Variable formula : Env → exn + Z.
Variable var_order : list string.

Fixpoint build_fuel (fuel : nat) (idx : nat) (env_partial : Env) (s : state)
  : outcome nat * state :=
  match fuel with
  | O => (Fuel, s)
  | S fuel =>
    if decide (idx = length var_order) then
      let s := log_call env_partial s in
      match formula env_partial with
      | inl e => (Raise e, s)
      | inr val => (Return (terminal_of val), s)
      end
    else
      match var_order !! idx with
      | None => (Raise IndexError, s)
      | Some v =>
        let env0 := <[v := 0%Z]> env_partial in
        match build_fuel fuel (idx + 1) env0 s with
        | (Return low_id, s) =>
          let env1 := <[v := 1%Z]> env_partial in
          match build_fuel fuel (idx + 1) env1 s with
          | (Return high_id, s) =>
              let '(out, s) := new_node v low_id high_id s in
              (Return out, s)
          | (Raise e, s) => (Raise e, s)
          | (Fuel, s) => (Fuel, s)
          end
        | (Raise e, s) => (Raise e, s)
        | (Fuel, s) => (Fuel, s)
        end
      end
  end.

Definition build (idx : nat) (env_partial : Env) (s : state)
  : outcome nat * state :=
  build_fuel (S (length var_order - idx)) idx env_partial s.

(** The calls of [build] as a big-step relation, as for [ROBDD.run]. *)
Inductive run : nat → Env → state → outcome nat → state → Prop :=
| run_leaf idx env s val :
    idx = length var_order →
    formula env = inr val →
    run idx env s (Return (terminal_of val)) (log_call env s)
| run_leaf_raise idx env s e :
    idx = length var_order →
    formula env = inl e →
    run idx env s (Raise e) (log_call env s)
| run_index idx env s :
    idx ≠ length var_order →
    var_order !! idx = None →
    run idx env s (Raise IndexError) s
| run_low_raise idx env s v e s1 :
    idx ≠ length var_order →
    var_order !! idx = Some v →
    run (idx + 1) (<[v := 0%Z]> env) s (Raise e) s1 →
    run idx env s (Raise e) s1
| run_high_raise idx env s v low_id s1 e s2 :
    idx ≠ length var_order →
    var_order !! idx = Some v →
    run (idx + 1) (<[v := 0%Z]> env) s (Return low_id) s1 →
    run (idx + 1) (<[v := 1%Z]> env) s1 (Raise e) s2 →
    run idx env s (Raise e) s2
| run_node idx env s v low_id s1 high_id s2 out s3 :
    idx ≠ length var_order →
    var_order !! idx = Some v →
    run (idx + 1) (<[v := 0%Z]> env) s (Return low_id) s1 →
    run (idx + 1) (<[v := 1%Z]> env) s1 (Return high_id) s2 →
    new_node v low_id high_id s2 = (out, s3) →
    run idx env s (Return out) s3.

End Build.

(** Well-formed stores: the two terminals first, then nodes that test a
    variable and have both children before them. *)
Record wf (s : state) : Prop := mkWf {
  wf_terminal0 : nodes s !! 0 = Some terminal0;
  wf_terminal1 : nodes s !! 1 = Some terminal1;
  wf_node : ∀ id n, nodes s !! id = Some n → 2 ≤ id →
      ∃ v, var n = Some v ∧ low n < id ∧ high n < id
}.

End BDD.

(** ** Reading a diagram *)

(** The programs build and print diagrams but never read one.  Following a
    diagram under an assignment is defined here as the specification words
    it: from a node, take the low edge when the node's variable is 0 and the
    high edge when it is 1, until a terminal (a node without variable) is
    reached; the result is the terminal's id, which is its value. *)
Fixpoint traverse_fuel (fuel : nat) (nodes : list Node) (A : Env) (id : nat)
  : option nat :=
  match fuel with
  | O => None
  | S fuel =>
    match nodes !! id with
    | None => None
    | Some n =>
      match var n with
      | None => Some id
      | Some v =>
        match A !! v with
        | Some 0%Z => traverse_fuel fuel nodes A (low n)
        | Some 1%Z => traverse_fuel fuel nodes A (high n)
        | _ => None
        end
      end
    end
  end.

Definition traverse (nodes : list Node) (A : Env) (id : nat) : option nat :=
  traverse_fuel (length nodes) nodes A id.

(** ** The configured runs *)

(** The orders of the [__main__] blocks: of [formula1_robdd.py] and
    [formula1_just_bdd.py], and of [formula2_just_bdd.py]. *)
Definition order1 : list string := ["a"; "c"; "b"; "d"]%string.
Definition order2 : list string := ["x1"; "x2"; "x3"; "x4"; "x5"]%string.

(** ** Assignments and what a node stands for *)

(** The assignments over the names [vs]: exactly those names are bound, each
    to 0 or 1. *)
Definition assignment_over (vs : list string) (A : Env) : Prop :=
  dom A = list_to_set vs ∧ ∀ v x, A !! v = Some x → x = 0%Z ∨ x = 1%Z.

(** The oracle returns on every assignment over the order. *)
Definition oracle_defined (formula : Env → exn + Z) (var_order : list string)
  : Prop :=
  ∀ A, assignment_over var_order A → ∃ val, formula A = inr val.

(** The oracle's contract: on every assignment over the order it returns 0
    or 1. *)
Definition oracle_contract (formula : Env → exn + Z)
    (var_order : list string) : Prop :=
  ∀ A, assignment_over var_order A →
    ∃ val, formula A = inr val ∧ (val = 0%Z ∨ val = 1%Z).

(** [env] with the names [vs] bound, in turn, to the values [A] gives
    them. *)
Fixpoint extend (vs : list string) (A : Env) (env : Env) : Env :=
  match vs with
  | [] => env
  | v :: vs => extend vs A (<[v := default 0%Z (A !! v)]> env)
  end.

(** [A] gives every name of [vs] the value 0 or 1. *)
Definition covers (vs : list string) (A : Env) : Prop :=
  ∀ v, v ∈ vs → A !! v = Some 0%Z ∨ A !! v = Some 1%Z.

(** The walk of [traverse_fuel] as a relation: [reaches nodes A id t] when
    following [A] from [id] ends at the terminal [t]. *)
Inductive reaches (nodes : list Node) (A : Env) : nat → nat → Prop :=
| reaches_terminal id n :
    nodes !! id = Some n → var n = None → reaches nodes A id id
| reaches_low id n v t :
    nodes !! id = Some n → var n = Some v → A !! v = Some 0%Z →
    reaches nodes A (low n) t → reaches nodes A id t
| reaches_high id n v t :
    nodes !! id = Some n → var n = Some v → A !! v = Some 1%Z →
    reaches nodes A (high n) t → reaches nodes A id t.

(** The node [id] stands for the subproblem [(idx, env)]: under every
    assignment of the order's names, the walk from [id] ends at the terminal
    of the oracle's value on [env] completed by the assignment. *)
Definition represents (formula : Env → exn + Z) (var_order : list string)
    (nodes : list Node) (idx : nat) (env : Env) (id : nat) : Prop :=
  ∀ A, covers var_order A →
    ∃ val, formula (extend (drop idx var_order) A env) = inr val ∧
           reaches nodes A id (terminal_of val).

Definition memo_sound (formula : Env → exn + Z) (var_order : list string)
    (s : ROBDD.state) : Prop :=
  ∀ idx env id, ROBDD.memo s !! (idx, frozen env) = Some id →
    represents formula var_order (ROBDD.nodes s) idx env id.

(** Every key computed at depth [idx] or below is in the memo table. *)
Definition computed_stored (idx : nat) (s : ROBDD.state) : Prop :=
  ∀ k, k ∈ ROBDD.computed s → idx ≤ k.1 → is_Some (ROBDD.memo s !! k).

(** The number of names an assignment binds to 1. *)
Definition ones (A : Env) : nat :=
  length (filter (λ p, p.2 = 1%Z) (map_to_list A)).

(** The assignment binding the names [vs] to the bits [bs], in turn. *)
Definition assign (vs : list string) (bs : list Z) : Env :=
  list_to_map (zip vs bs).

(** The bit vectors of length [n], and with them all the assignments over
    [vs]. *)
Fixpoint bit_vectors (n : nat) : list (list Z) :=
  match n with
  | O => [[]]
  | S n => (cons 0%Z <$> bit_vectors n) ++ (cons 1%Z <$> bit_vectors n)
  end.

Definition all_assignments (vs : list string) : list Env :=
  assign vs <$> bit_vectors (length vs).

(** Scenario A's two assignments. *)
Definition scenarioA_1 : Env := assign order1 [1; 0; 0; 0]%Z.
Definition scenarioA_0 : Env := assign order1 [0; 1; 0; 0]%Z.

(** An order that names [a] twice. *)
Definition order_dup : list string := ["a"; "a"; "c"; "b"; "d"]%string.

(** Binomial coefficients, by Pascal's rule. *)
Fixpoint choose (n k : nat) : nat :=
  match n, k with
  | _, O => 1
  | O, S _ => 0
  | S n', S k' => choose n' k' + choose n' k
  end.

(** Whether the oracle returned 1. *)
Definition returns_one (r : exn + Z) : bool :=
  match r with
  | inr 1%Z => true
  | _ => false
  end.

(** What a build from [build(0, {})] on a fresh object leaves behind: its
    outcome, its node store, and the ghost logs. *)
Definition robdd_root formula var_order : outcome nat :=
  (ROBDD.build formula var_order 0 ∅ ROBDD.init).1.
Definition robdd_store formula var_order : list Node :=
  ROBDD.nodes (ROBDD.build formula var_order 0 ∅ ROBDD.init).2.
Definition robdd_calls formula var_order : list Env :=
  ROBDD.calls (ROBDD.build formula var_order 0 ∅ ROBDD.init).2.
Definition robdd_computed formula var_order : list MemoKey :=
  ROBDD.computed (ROBDD.build formula var_order 0 ∅ ROBDD.init).2.

Definition bdd_root formula var_order : outcome nat :=
  (BDD.build formula var_order 0 ∅ BDD.init).1.
Definition bdd_store formula var_order : list Node :=
  BDD.nodes (BDD.build formula var_order 0 ∅ BDD.init).2.
Definition bdd_calls formula var_order : list Env :=
  BDD.calls (BDD.build formula var_order 0 ∅ BDD.init).2.

(** ** The shape of a diagram *)

(** Every variable tested at node [c] stands at position [k] or later in
    the order [vs] (terminals test nothing). *)
Definition above (vs : list string) (nodes : list Node) (k c : nat) : Prop :=
  ∀ nc w, nodes !! c = Some nc → var nc = Some w →
    ∃ q, k ≤ q ∧ vs !! q = Some w.

(** Every node tests a variable of the order, at a position before the
    positions of what its children test. *)
Definition ordered (vs : list string) (nodes : list Node) : Prop :=
  ∀ id n v, nodes !! id = Some n → var n = Some v →
    ∃ p, vs !! p = Some v ∧
         above vs nodes (S p) (low n) ∧ above vs nodes (S p) (high n).

(** What the memo table holds for a call at depth [idx] tests variables
    from position [idx] on. *)
Definition memo_above (vs : list string) (s : ROBDD.state) : Prop :=
  ∀ idx key id, ROBDD.memo s !! (idx, key) = Some id →
    above vs (ROBDD.nodes s) idx id.

(** [descends nodes id c]: the node [c] is [id] or is found from [id] along
    low and high edges. *)
Inductive descends (nodes : list Node) : nat → nat → Prop :=
| descends_here id : descends nodes id id
| descends_low id n c :
    nodes !! id = Some n → var n ≠ None →
    descends nodes (low n) c → descends nodes id c
| descends_high id n c :
    nodes !! id = Some n → var n ≠ None →
    descends nodes (high n) c → descends nodes id c.

(** The nodes [i] and [j] send every assignment over [vs] to the same
    terminal. *)
Definition same_function (vs : list string) (nodes : list Node) (i j : nat)
  : Prop :=
  ∀ A, assignment_over vs A → traverse nodes A i = traverse nodes A j.

(** ** The exporters: [print_nodes_edges] and [write_dot] *)

(** The double quote and the line feed. *)
Definition dquote : string := String "034"%char EmptyString.
Definition newline : string := String "010"%char EmptyString.

(** [f"{n.var}"]: a name prints as itself, [None] as [None]. *)
Definition fmt_var (o : option string) : string :=
  match o with
  | Some v => v
  | None => "None"
  end.

(** The loops [for nid in range(2, len(self.nodes)): n = self.nodes[nid]],
    collecting what the body appends or prints for each [nid].  The lookup
    cannot fail inside the range. *)
Definition node_lines (nodes : list Node) (body : nat → Node → list string)
  : list string :=
  flat_map (λ nid, match nodes !! nid with
                   | Some n => body nid n
                   | None => []
                   end)
           (seq 2 (length nodes - 2)).

(** The lines of [write_dot]. *)
Definition decl_line (nid : nat) (n : Node) : string :=
  "  " +:+ pretty nid +:+ " [label=" +:+ dquote +:+ fmt_var (var n)
       +:+ dquote +:+ "];".

Definition low_edge_line (nid : nat) (n : Node) : string :=
  "  " +:+ pretty nid +:+ " -> " +:+ pretty (low n)
       +:+ " [label=" +:+ dquote +:+ "0" +:+ dquote +:+ ",style=dashed];".

Definition high_edge_line (nid : nat) (n : Node) : string :=
  "  " +:+ pretty nid +:+ " -> " +:+ pretty (high n)
       +:+ " [label=" +:+ dquote +:+ "1" +:+ dquote +:+ "];".

Definition root_line (root : nat) : string :=
  "  root -> " +:+ pretty root +:+ ";".

Definition dot_header (name : string) : list string :=
  [ "digraph " +:+ name +:+ " {";
    "  rankdir=TB;";
    "  0 [shape=box,label=" +:+ dquote +:+ "0" +:+ dquote +:+ "];";
    "  1 [shape=box,label=" +:+ dquote +:+ "1" +:+ dquote +:+ "];" ].

Definition dot_footer (root : nat) : list string :=
  [ "  root [shape=plaintext,label=" +:+ dquote +:+ "root" +:+ dquote
      +:+ "];";
    root_line root;
    "}" ].

(** The list [lines] that [write_dot] builds; [name] is [ROBDD] in
    [formula1_robdd.py] and [BDD] in the two other files. *)
Definition dot_lines (name : string) (nodes : list Node) (root : nat)
  : list string :=
  dot_header name
  ++ node_lines nodes (λ nid n, [decl_line nid n])
  ++ node_lines nodes (λ nid n, [low_edge_line nid n; high_edge_line nid n])
  ++ dot_footer root.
+ + + + + + +
▶ _Your instructions_: Within the records above, how many lines include the word "depth"? State the number by itself.

▶ _Answer section_: 2